La situación se torna aún más compleja al analizar la génesis del movimiento Morena. En su afán por consolidar su poder, el partido absorbió no solo a militantes de otras fuerzas políticas, sino también las prácticas y vicios que por décadas han permeado el sistema político mexicano, particularmente los arraigados desde los tiempos del PRI. Esto ha creado un caldo de cultivo propicio para la proliferación de la corrupción y la colusión con el crimen organizado. Si bien la DEA, con su historial de desencuentros con el gobierno mexicano, puede tener una visión sesgada, la magnitud de las evidencias presentadas dificulta desestimar por completo sus señalamientos. Las visitas de AMLO a Badiraguato y su, aunque accidental, contacto con la familia Guzmán, así como los vínculos de políticos de alto nivel con grupos criminales, son hechos que alimentan la narrativa de una relación turbia entre el poder y el narco.

La DEA, con su vasta experiencia y recursos, juega un papel estratégico en la lucha contra el narcotráfico. Sin embargo, no está exenta de intereses políticos. En un contexto de competencia inter-agencial y de asignación de presupuestos, la DEA puede verse tentada a magnificar ciertos aspectos de la realidad para justificar su importancia y asegurar su financiamiento. No obstante, la existencia de otros organismos de inteligencia, como la CIA, el FBI y la DIA, actúa como un contrapeso que limita su capacidad de manipulación. La competencia entre estas agencias obliga a la DEA a presentar información veraz, aunque pueda estar matizada por sus propios intereses.

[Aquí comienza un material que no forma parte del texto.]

(** One read and the lines of its buffer. *)
Lemma grep_round fd ino c pos q v w :
  halfway fd ino c pos q v w -> 2 <= fd < FD_MAX -> write_safe (reports name s (lines (q ++ drop (Z.to_nat pos) c))) v ->
  exists cnt pl q' pos' w',
    (forall fuel, grep_reads (S fuel) fd sa fa data (Z.of_nat (length s)) (Z.of_nat (length q)) w =
      if cnt =? 0 then Some (0, w') else grep_reads fuel fd sa fa data (Z.of_nat (length s)) (Z.of_nat (length q')) w') /\
    kw_frame w' = kw_frame w /\ halfway fd ino c pos' q' (vt_write (reports name s pl) v) w' /\
    reports name s (lines (q ++ drop (Z.to_nat pos) c)) = reports name s pl ++ reports name s (lines (q' ++ drop (Z.to_nat pos') c)) /\
    (cnt = 0 -> q' ++ drop (Z.to_nat pos') c = []) /\
    (cnt <> 0 -> (length (drop (Z.to_nat pos') c) < length (drop (Z.to_nat pos) c))%nat).
Proof.
  intros [Hp Hpr Ht Hr [Hpos Hq] Hb Hnl Hz Hsh Hg] Hfd Hw. destruct (buffer_rest pos c q Hsh Hpos Hq) as (Hsplit & Hl & Hfull & Hend).
  destruct (read_fills v fd ino pos c q w Hp Hpr Hr Hfd Hb Hq) as (w1 & E1 & [Hp1 Hf1] & Hu & Hpr1 & Hb1 & Hr1).
  set (chunk := take _ _) in *. set (pos' := pos + _) in *. set (rest := drop (Z.to_nat pos') c) in *.
  rewrite Hsplit, app_assoc in *. apply List.Forall_app in Hz as [Hz1 Hz2].
  assert (Hlast : Z.of_nat (length q) + Z.of_nat (length chunk) = 0 + Z.of_nat (length (q ++ chunk))) by (rewrite length_app; lia).
  assert (Ht1 : texts (k_mem (kw_k w1))) by (eapply texts_stable; [|exact Ht]; eapply unchanged_outside_weaken; [| |exact Hu]; lia).
  assert (Hg1 : ld (k_mem (kw_k w1)) (data + 1024) <> 10) by (by rewrite Hu by lia).
  set (last := 0 + _) in *. set (more := negb (ld (k_mem (kw_k w1)) (data + last) =? 10) && negb (Z.of_nat (length chunk) =? 0)).
  assert (Hmore : more = false -> rest = []).
  { intros [Hm%negb_false_iff%Z.eqb_eq|Hm%negb_false_iff%Z.eqb_eq]%andb_false_iff; [|apply Hend, nil_length_inv; lia].
    apply Hfull. destruct (Nat.eq_dec (length (q ++ chunk)) 1024%nat) as [E|]; [|lia]. unfold last in Hm. rewrite E in Hm. done. }
  pose proof (scan_reports name s rest (searchable_ne s Hs) (q ++ chunk) true more Hsh Hmore (fun _ => Hfull)) as Hsc.
  pose proof (grep_lines_prints (Z.of_nat (length chunk)) last more (q ++ chunk) 0 (Z.to_nat (last + 2)) v w1 Hp1 Hpr1 Ht1) as Hgl.
  change (0 =? 0) with true in Hgl. rewrite Z.add_0_r in Hgl. pose proof (scan_last true (q ++ chunk)) as Hsl.
  destruct (scan true more (lines (q ++ chunk))) as [pl q'] eqn:Esc. destruct Hsc as [S1 S2 S3 (x & S4 & S5)]. cbn [fst snd] in *.
  rewrite S1 in Hw. apply write_safe_app in Hw as [Hw1 _].
  destruct Hgl as (w2 & E2 & W & Hpr2 & Hb2 & Hg2); [done|done|lia|done|lia|unfold last; lia|done|done|].
  exists (Z.of_nat (length chunk)), pl, q', pos', w2. split; [|split; [|split; [split|split; [exact S1|split]]]].
  - intros fuel. cbn [grep_reads]. rewrite (bind_some _ _ _ _ _ E1), (proj2 (Z.eqb_neq _ (-1))), Hlast, (bind_some _ _ _ _ _ E2) by lia.
    by destruct (_ =? 0).
  - rewrite <- Hf1. apply (wi_step _ _ W).
  - apply (wi_step _ _ W).
  - done.
  - eapply texts_stable; [exact (wi_outside _ _ W)|done].
  - by eapply within_reader.
  - split; [lia|]. destruct (S5 eq_refl) as [->|Hx]; [cbn; lia|]. apply (f_equal length) in S4. rewrite (length_app x) in S4.
    destruct x; [done|]. cbn [length] in S4. lia.
  - done.
  - done.
  - apply List.Forall_app. split; [|done]. rewrite S4 in Hz1. by apply List.Forall_app in Hz1 as [_ ?].
  - done.
  - by apply Hg2.
  - intros Ec. assert (Em : more = false) by (unfold more; rewrite Ec; by rewrite andb_false_r). rewrite Em in Esc. rewrite Esc in Hsl.
    cbn [snd] in Hsl. fold rest. by rewrite Hsl, (Hmore Em).
  - intros Ec. fold rest. rewrite length_app. lia.
Qed.

(** The reads of the file from [pos] on. *)
Lemma grep_reads_prints fd ino c fuel : forall pos q v w,
  halfway fd ino c pos q v w -> 2 <= fd < FD_MAX -> (length (drop (Z.to_nat pos) c) < fuel)%nat ->
  let out := reports name s (lines (q ++ drop (Z.to_nat pos) c)) in
  write_safe out v ->
  exists w' pos', grep_reads fuel fd sa fa data (Z.of_nat (length s)) (Z.of_nat (length q)) w = Some (0, w') /\
    step_of w w' p /\ printer p ti (vt_write out v) (kw_k w') /\ reader p fd ino pos' data 1025 c (kw_k w').
Proof.
  induction fuel as [|fuel IH]; intros pos q v w Hh Hfd Hf out Hw; [lia|]. unfold out in *. clear out.
  destruct (grep_round fd ino c pos q v w Hh Hfd Hw) as (cnt & pl & q' & pos' & w1 & E1 & Hf1 & Hh1 & Er & Hz & Hnz).
  rewrite E1, Er, vt_write_app in *. apply write_safe_app in Hw as [_ Hw]. destruct (Z.eqb_spec cnt 0) as [Ec|Ec].
  - rewrite (Hz Ec) in *. change (lines []) with [ @nil Z]. rewrite reports_cons, report_nil by (by apply searchable_ne).
    exists w1, pos'. split; [done|]. destruct Hh1. by split.
  - specialize (Hnz Ec). destruct (IH pos' q' _ w1 Hh1 Hfd ltac:(lia) Hw) as (w2 & pos2 & E2 & [Hp2 Hf2] & Hpr2 & Hr2).
    exists w2, pos2. split; [exact E2|]. split; [split; [done|congruence]|]. by split.
Qed.

(** The file is closed: twice, in the block of the process and in the one that the driver's uninitialised
    pointer points to. *)
Lemma close_gives_zero v fd ino pos c w :
  in_process w p -> printer p ti v (kw_k w) -> reader p fd ino pos data 1025 c (kw_k w) -> 2 <= fd < FD_MAX ->
  exists w', ece391_close fd w = Some (0, w') /\ step_of w w' p /\ printer p ti v (kw_k w').
Proof.
  intros Hp Hpr [_ [B _] Hdr _ _ _] Hfd. unfold FD_MAX in Hfd.
  rewrite call_close, s32_u32 by lia. unfold syscall_close. rewrite (fd_pass fd 2), (enter_curr _ _ Hp) by (unfold FD_MAX; lia).
  change (pcb_at (enter w) (get_pcb p)) with (pcb_at (kw_k w) (get_pcb p)).
  unfold fd_open in B. rewrite (proj2 (Z.eqb_neq _ _) B).
  assert (Ec : forall b, pcb_close b fd = (0, set_elem b fd (set_flags (elem b fd) 0))).
  { intros b. unfold pcb_close. rewrite (u8_small fd), (proj2 (Z.leb_gt _ _)) by (unfold FD_MAX; lia). done. }
  rewrite Ec. cbn [snd]. rewrite pcb_at_set_eq, elem_set_elem_eq. cbn [file_operation_jmp_tbl set_flags]. rewrite Hdr.
  unfold file_close. rewrite (proj2 (Z.leb_gt 8 fd)), (proj2 (Z.ltb_ge fd 0)), Ec by lia. cbn [orb].
  eexists. split; [reflexivity|]. split; [done|]. cbn [kw_k next].
  set (k1 := set_pcb (enter w) _ _). assert (Hk1 : printer p ti v k1).
  { eapply printer_stable; [exact Hpr|done|unfold k1; rewrite pcb_at_set_eq; by rewrite elem_set_elem_ne by lia|unfold k1; by rewrite pcb_at_set_eq]. }
  eapply printer_stable; [exact Hk1|done|..]; destruct (Z.eq_dec (f_wild_pcb (kw_frame w)) (get_pcb p)) as [->|Hne];
    rewrite ?pcb_at_set_eq, ?pcb_at_set_ne by done; try done. by rewrite elem_set_elem_ne by lia.
Qed.

(** What [do_one_file] needs: the standard output, a free descriptor, a regular file of text with lines that
    fit into the buffer, the strings and the buffer in the window of the program, and behind the buffer a byte that is not a
    newline. *)
Record grep_ready (fr : frame) (i : Z) (v : vt) k : Prop := {
  gr_printer : printer p ti v k;
  gr_free : exists j, 2 <= j < FD_MAX /\ ~ fd_open (pcb_at k (get_pcb p)) j;
  gr_image : image_ok (k_fs k) (k_mem k);
  gr_name : names (k_fs k) (k_mem k) name i;
  gr_file : filetype (k_mem k) (dentry_directory (k_fs k) i) = FILE_TYPE;
  gr_inode : 0 <= inode_index (k_mem k) (dentry_directory (k_fs k) i) < inode_num (k_mem k) (boot_block (k_fs k));
  gr_dentry : off_image (k_fs k) (k_mem k) (f_dentry fr) sizeof_dentry /\ f_dentry fr + sizeof_dentry <= USER_WINDOW_START;
  gr_buffer : off_image (k_fs k) (k_mem k) data 1025;
  gr_texts : texts (k_mem k);
  gr_window : Forall (fun a => USER_WINDOW_START <= a) [sa; fa; lit ":"; lit nl];
  gr_last : ld (k_mem k) (data + 1024) <> 10
}.

Lemma texts_window m m' a n :
  unchanged_outside m m' a n -> a + n <= USER_WINDOW_START -> Forall (fun x => USER_WINDOW_START <= x) [sa; fa; lit ":"; lit nl] ->
  texts m -> texts m'.
Proof.
  intros Hu Ha Hf [T1 T2 T3 T4]. rewrite !List.Forall_cons_iff in Hf. destruct Hf as (F1 & F2 & F3 & F4 & _).
  assert (Hk : forall x l, USER_WINDOW_START <= x -> kept m x l -> kept m' x l).
  { intros x l Hx (Hc & Hr). split; [|exact Hr]. apply (cstr_ext m); [|exact Hc]. intros y Hy. apply Hu. lia. }
  split; by apply Hk.
Qed.

(** [do_one_file]. *)
Lemma do_one_file_prints i v w fuel :
  in_process w p -> grep_ready (kw_frame w) i v (kw_k w) ->
  let c := file_content (k_fs (kw_k w)) (k_mem (kw_k w)) (inode_index (k_mem (kw_k w)) (dentry_directory (k_fs (kw_k w)) i)) in
  Forall (fun ch => ch <> 0) c -> short_lines c -> (length c < fuel)%nat -> write_safe (reports name s (lines c)) v ->
  exists w', do_one_file fuel sa fa data w = Some (0, w') /\ step_of w w' p /\ printer p ti (vt_write (reports name s (lines c)) v) (kw_k w').
Proof.
  intros Hp [A1 A2 A3 A4 A5 A6 [A7 A7'] A8 A9 A10 A11] c Hz Hsh Hf Hw.
  destruct (te_search _ A9) as (Hsc & _ & Hsl & _). destruct (te_name _ A9) as (Hnc & Hnr & _).
  unfold do_one_file. rewrite (bind_some _ _ _ _ _ (get_mem_world w)), (ece391_strlen_cstr _ _ _ Hsc) by lia.
  rewrite (s32_small (Z.of_nat (length s))) by lia.
  destruct (open_named p ti v fa name i FILE_TYPE w Hp A1 A2 A3 A4 A5 ltac:(by left) A7 Hnr Hnc)
    as (fd & w1 & E1 & [Hp1 Hf1] & Hfd & Hpr1 & [Ef1 _] & Hu1 & He1).
  change (FILE_TYPE =? FILE_TYPE) with true in He1. cbn iota in He1. rewrite (bind_some _ _ _ _ _ E1), (proj2 (Z.eqb_neq fd (-1))) by lia.
  pose proof (opened_reader p fd data 1025 (kw_k w1) _ _ _ A3 A6 A8 Ef1 (outside_same_image _ _ _ _ _ A7 Hu1) He1) as Hr.
  fold c in Hr. unfold USER_WINDOW_START in *.
  assert (Hh : halfway fd (inode_index (k_mem (kw_k w)) (dentry_directory (k_fs (kw_k w)) i)) c 0 [] v w1).
  { split; [exact Hp1|exact Hpr1|by eapply texts_window|exact Hr|split; [done|cbn; lia]|reflexivity|constructor|exact Hz|exact Hsh|].
    by rewrite Hu1 by lia. }
  destruct (grep_reads_prints fd _ c fuel 0 [] v w1 Hh Hfd) as (w2 & pos & E2 & [Hp2 Hf2] & Hpr2 & Hr2); [done|exact Hw|].
  change (Z.of_nat (length [])) with 0 in E2. rewrite (bind_some _ _ _ _ _ E2). change (0 =? -1) with false. cbn iota.
  destruct (close_gives_zero _ fd _ pos c w2 Hp2 Hpr2 Hr2 Hfd) as (w3 & E3 & [Hp3 Hf3] & Hpr3).
  exists w3. rewrite (bind_some _ _ _ _ _ E3). split; [done|]. split; [split; [done|congruence]|exact Hpr3].
Qed.
End searching.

La situación actual recuerda el escándalo desatado por el reportaje de Tim Golden en los años 90, que expuso la corrupción y los vínculos con el narcotráfico en el sistema político mexicano. Sin embargo, la diferencia radica en que ahora es Morena, el partido en el poder, el que se encuentra en el ojo del huracán. Esto implica una mayor responsabilidad y una mayor exposición al escrutinio público. Sheinbaum se enfrenta al desafío de limpiar la imagen de su partido y restablecer la confianza de la ciudadanía, mientras lidia con las presiones internas y las acusaciones externas. El futuro de su gobierno, y en gran medida el del país, depende de su capacidad para enfrentar esta crisis con transparencia y determinación. La lucha contra la corrupción y la impunidad no puede ser una mera declaración de intenciones, sino una acción concreta y sostenida. El pueblo mexicano exige resultados, y el tiempo apremia.